Nasce il 13 febbraio 1912 dall’avvocato Roberto Pozzi, originario di Laveno, e la contessa Lina, figlia del conte Antonio Cavagna Sangiuliani di Gualdana e di Maria Gramignola, proprietari di una vasta tenuta terriera, detta La Zelata, a, Bereguardo. Era bionda, minuta. Antonia cresce, dunque, in un ambiente colto e raffinato: il padre avvocato, già noto a Milano; la madre, educata nel Collegio Bianconi di Monza.  Nel 1922, non ancora undicenne affronta il ginnasio, presso il Liceo-ginnasio “Manzoni”, da dove, nel 1930, esce diplomata per avventurarsi negli studi universitari, alla Statale di Milano.

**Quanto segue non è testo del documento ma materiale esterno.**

Lemma liquidate_trades (v : Vault) : trades v (vault_after (liquidate v)).
Proof.
  unfold liquidate.
  destruct (is_liquidable v) as [[|]|e]; try apply trades_refl.
  destruct (get_total_value v) as [tv|e]; [|apply trades_refl].
  match goal with
  | |- context [liquidate_loop ?r ?d ?l v] =>
      pose proof (liquidate_loop_trades r d l v) as L;
      destruct (liquidate_loop r d l v) as [u v'|e v']
  end; simpl in *; [|exact L].
  destruct (get_total_value v'); exact L.
Qed.

Lemma rebalance_registry (v : Vault) : same_registry v (vault_after (rebalance v)).
Proof. exact (proj1 (rebalance_trades v)). Qed.

Lemma liquidate_registry (v : Vault) : same_registry v (vault_after (liquidate v)).
Proof. exact (proj1 (liquidate_trades v)). Qed.

Lemma rebalance_same_keys (v : Vault) : same_keys v (vault_after (rebalance v)).
Proof. exact (proj1 (proj2 (rebalance_trades v))). Qed.

Lemma liquidate_same_keys (v : Vault) : same_keys v (vault_after (liquidate v)).
Proof. exact (proj1 (proj2 (liquidate_trades v))). Qed.

Lemma rebalance_books (v : Vault) : same_books v (vault_after (rebalance v)).
Proof. exact (proj2 (proj2 (rebalance_trades v))). Qed.

Lemma liquidate_books (v : Vault) : same_books v (vault_after (liquidate v)).
Proof. exact (proj2 (proj2 (liquidate_trades v))). Qed.

Lemma liquidate_asset_keeps_vault (asset : string) (amount : Q) (v : Vault) :
  vault_after (liquidate_asset asset amount v) = v.
Proof.
  destruct (liquidate_asset_never_returns asset amount v) as [e E].
  rewrite E. reflexivity.
Qed.

(** ** The numbers a vault stores *)










(** ** Protocol-driven liquidation of a reachable vault *)


Ltac dict_facts :=
  let a := fresh "a" in
  let x := fresh "x" in
  let E := fresh "E" in
  intros a x E; vm_compute in E;
  repeat match type of E with
         | (if ?b then _ else _) = _ => destruct b
         end;
  inversion E; subst; vm_compute; congruence.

Incomincia a dedicarsi alla poesia e fa l’esperienza esaltante e al tempo stesso dolorosa dell’amore. È il 1927. Antonia frequenta la prima liceo e si innamora del suo professore di greco e latino, Antonio Maria Cervi per la sua straordinaria cultura e per la passione con cui insegna, per la moralità che traspare dalle sue parole e dai suoi atti, per la dedizione con cui segue i suoi allievi. Sarà un amore tanto intenso quanto tragico, perché ostacolato con tutti i mezzi dal padre. Un amore incancellabile. Con una tesi su Flaubert, alcuni anni dopo, si laurea con lode il 19 novembre 1935. Coltiva l’amore per la montagna  fin dal 1918, quando incomincia a trascorrere le vacanze a Pasturo, paesino ai piedi della Grigna. Ma Antonia vive dentro di sé un dramma esistenziale. Muore suicida il 3 dicembre del 1938
 
Amore di lontananza
Ricordo che, quand’ero nella casa                                     
della mia mamma, in mezzo alla pianura,
avevo una finestra che guardava                                 
sui prati; in fondo, l’argine boscoso
nascondeva il Ticino e, ancor più in fondo,
c’era una striscia scura di colline.
Io allora non avevo visto il mare
che una sol volta, ma ne conservavo
un’aspra nostalgia da innamorata.
Verso sera fissavo l’orizzonte;
socchiudevo un po’ gli occhi; accarezzavo
i contorni e i colori tra le ciglia:
e la striscia dei colli si spianava,
tremula, azzurra: a me pareva il mare
e mi piaceva più del mare vero.
Milano, 24 aprile 1929

Commenti

  1. Pasturo, un paese cosi dolcemente accarezzato dai monti, ispira sentimenti cosi struggenti! Ma perché le donne così grandi non hanno la forza di capire che non vale la pena di morire per niente e per nessuno? Lo dico anche a me stessa. Mi struggo quando una donna non c'è la fa.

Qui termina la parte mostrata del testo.